(** A computation that only adds storages. *)
Definition frames {A : Type} (c : M A) : Prop :=
  forall w, extends w (snd (c w)).

(** A computation that adds at most [k] storages. *)
Definition allocates {A : Type} (k : nat) (c : M A) : Prop :=
  forall w, exists fresh,
    store (snd (c w)) = store w ++ fresh /\ length fresh <= k.

End Views.

Arguments Store V : clear implicits.
Arguments World V : clear implicits.
Arguments M V A : clear implicits.

(** The network's own forward pass on the store, outside this
    repository: it may raise, allocate, and write to any storage and
    to the network object; it returns two views. *)
Class Library (V : Type) : Type := {
  pass : Network -> Store V -> View ->
         result (View * View) * (Network * Store V)
}.

Declare Scope mem_scope.
Delimit Scope mem_scope with mem.
Notation "x <- c ;; k" := (mbind c (fun x => k))
  (at level 61, c at next level, right associativity) : mem_scope.
Notation "' pat <- c ;; k" := (mbind c (fun x => match x with pat => k end))
  (at level 61, pat pattern, c at next level, right associativity) : mem_scope.

Section Wrapper.

Context {V : Type} {ops : TorchOps V} {lib : Library V}.

(** [self.model(x)] *)
Definition call_model (x : View) : M V (View * View) :=
  fun w =>
    let '(r, (m, h)) := pass (self_model w) (store w) x in
    (r, mkWorld h (self_nc w) m).

Definition forward (x : View) : M V (View * View) :=
  ('(preds, protos) <- call_model x ;;
   preds <- pure (permute preds [0; 2; 1]) ;;
   boxes <- pure (getitem preds [full; full; mkSlice None (Some 4%Z)]) ;;
   nc <- get_nc ;;
   classes <- pure (getitem preds [full; full; mkSlice (Some 4%Z) (Some (nc + 4)%Z)]) ;;
   nc <- get_nc ;;
   masks <- pure (getitem preds [full; full; mkSlice (Some (nc + 4)%Z) None]) ;;
   b <- pure (shape_at boxes 0) ;;
   a <- pure (shape_at boxes 1) ;;
   o <- ones [b; a; 1] (vdevice boxes) (vdtype boxes) ;;
   det <- cat [boxes; o; classes; masks] 2 ;;
   ret (det, protos))%mem.

(** What the outcome of a computation is worth: the values of the two
    views in the world it leaves. *)
Definition outcome (c : result (View * View) * World V)
  : result (Tensor V * Tensor V) :=
  match fst c with
  | Ok (t, u) => Ok (load (store (snd c)) t, load (store (snd c)) u)
  | Raise e => Raise e
  end.

(** The world after [forward] was called on each of [xs] in turn. *)
Definition after_calls (w : World V) (xs : list View) : World V :=
  fold_left (fun w x => snd (forward x w)) xs w.

(** The values of the network's parameters. *)
Definition weights (w : World V) : list (Tensor V) :=
  map (load (store w)) (net_params (self_model w)).

(** What [__init__] sets up in the network: the sub-modules by name
    and class, with the four attributes it writes. *)
Definition setup (n : Network)
  : list (string * list string * list (option PyValue)) :=
  map (fun km =>
         (fst km, mro (snd km),
          map (getattr (snd km)) ["dynamic"; "export"; "format"; "forward"]))
      (net_modules n).

(** Two worlds hold the same network as far as a pass can tell: equal
    parameter values, [training] flag and set-up.  The storages, the
    places of the parameters in them and the other attributes of the
    sub-modules may differ. *)
Definition same_network (w w' : World V) : Prop :=
  weights w' = weights w /\
  net_training (self_model w') = net_training (self_model w) /\
  setup (self_model w') = setup (self_model w).

End Wrapper.

(** What the claims on the store take for granted of the network's
    pass, none of it code of this repository.  In [eval] mode, on
    frozen parameters, a pass returns tensors that exist; it writes to
    no tensor that existed before it (its parameters and its argument
    among them), and keeps the list of parameters, the [training] flag
    and the set-up, while it may leave other attributes on the
    sub-modules (a detection head caches its anchors); and what it
    returns is a function of the values of the parameters, of the
    [training] flag, of the set-up and of the value of the argument. *)
Class PassContract {V : Type} {ops : TorchOps V} (lib : Library V) : Prop := {
  pass_returns : forall (w : World V) x p q,
    fst (call_model x w) = Ok (p, q) ->
    allocated (store (snd (call_model x w))) p /\
    allocated (store (snd (call_model x w))) q;
  pass_keeps : forall (w : World V) x t,
    allocated (store w) t ->
    allocated (store (snd (call_model x w))) t /\
    load (store (snd (call_model x w))) t = load (store w) t;
  pass_keeps_params : forall (w : World V) x,
    net_params (self_model (snd (call_model x w))) = net_params (self_model w);
  pass_keeps_training : forall (w : World V) x,
    net_training (self_model (snd (call_model x w)))
    = net_training (self_model w);
  pass_keeps_setup : forall (w : World V) x,
    setup (self_model (snd (call_model x w))) = setup (self_model w);
  pass_function : forall (w w' : World V) x x',
    same_network w w' ->
    load (store w') x' = load (store w) x ->
    outcome (call_model x' w') = outcome (call_model x w)
}.

End Mem.

(** ** A small network to run the definitions on

    Scalars are integers.  The network holds two parameters and
    returns them as predictions and prototypes, whatever the images
    are, provided the batch has four axes; [fuse] drops batch-norm
    layers. *)

Module Demo.

#[global] Instance ops : TorchOps Z := {|
  one := 1%Z;
  promote_types := fun a _ => a;
  cast := fun _ _ v => v
|}.

(** Elements 10, 11, 12, ... so that no datum is the constant 1. *)
Definition iota (s : list nat) : list Z := map Z.of_nat (seq 10 (numel s)).

Definition tensor (s : list nat) : Tensor Z := mkTensor s float32 cpu (iota s).

Definition zeros (s : list nat) : Tensor Z :=
  mkTensor s float32 cpu (repeat 0%Z (numel s)).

-.-.-

EXERCISE INSTRUCTIONS >>
Retype word for word everything in the listing above from the line that holds "Definition call_model (x" down to the line that holds "b <- pure (shape_at boxes 0) ;;". Keep both end lines and leave out the rest.

RESPONSE BOX >>
Definition call_model (x : View) : M V (View * View) :=
  fun w =>
    let '(r, (m, h)) := pass (self_model w) (store w) x in
    (r, mkWorld h (self_nc w) m).

Definition forward (x : View) : M V (View * View) :=
  ('(preds, protos) <- call_model x ;;
   preds <- pure (permute preds [0; 2; 1]) ;;
   boxes <- pure (getitem preds [full; full; mkSlice None (Some 4%Z)]) ;;
   nc <- get_nc ;;
   classes <- pure (getitem preds [full; full; mkSlice (Some 4%Z) (Some (nc + 4)%Z)]) ;;
   nc <- get_nc ;;
   masks <- pure (getitem preds [full; full; mkSlice (Some (nc + 4)%Z) None]) ;;
   b <- pure (shape_at boxes 0) ;;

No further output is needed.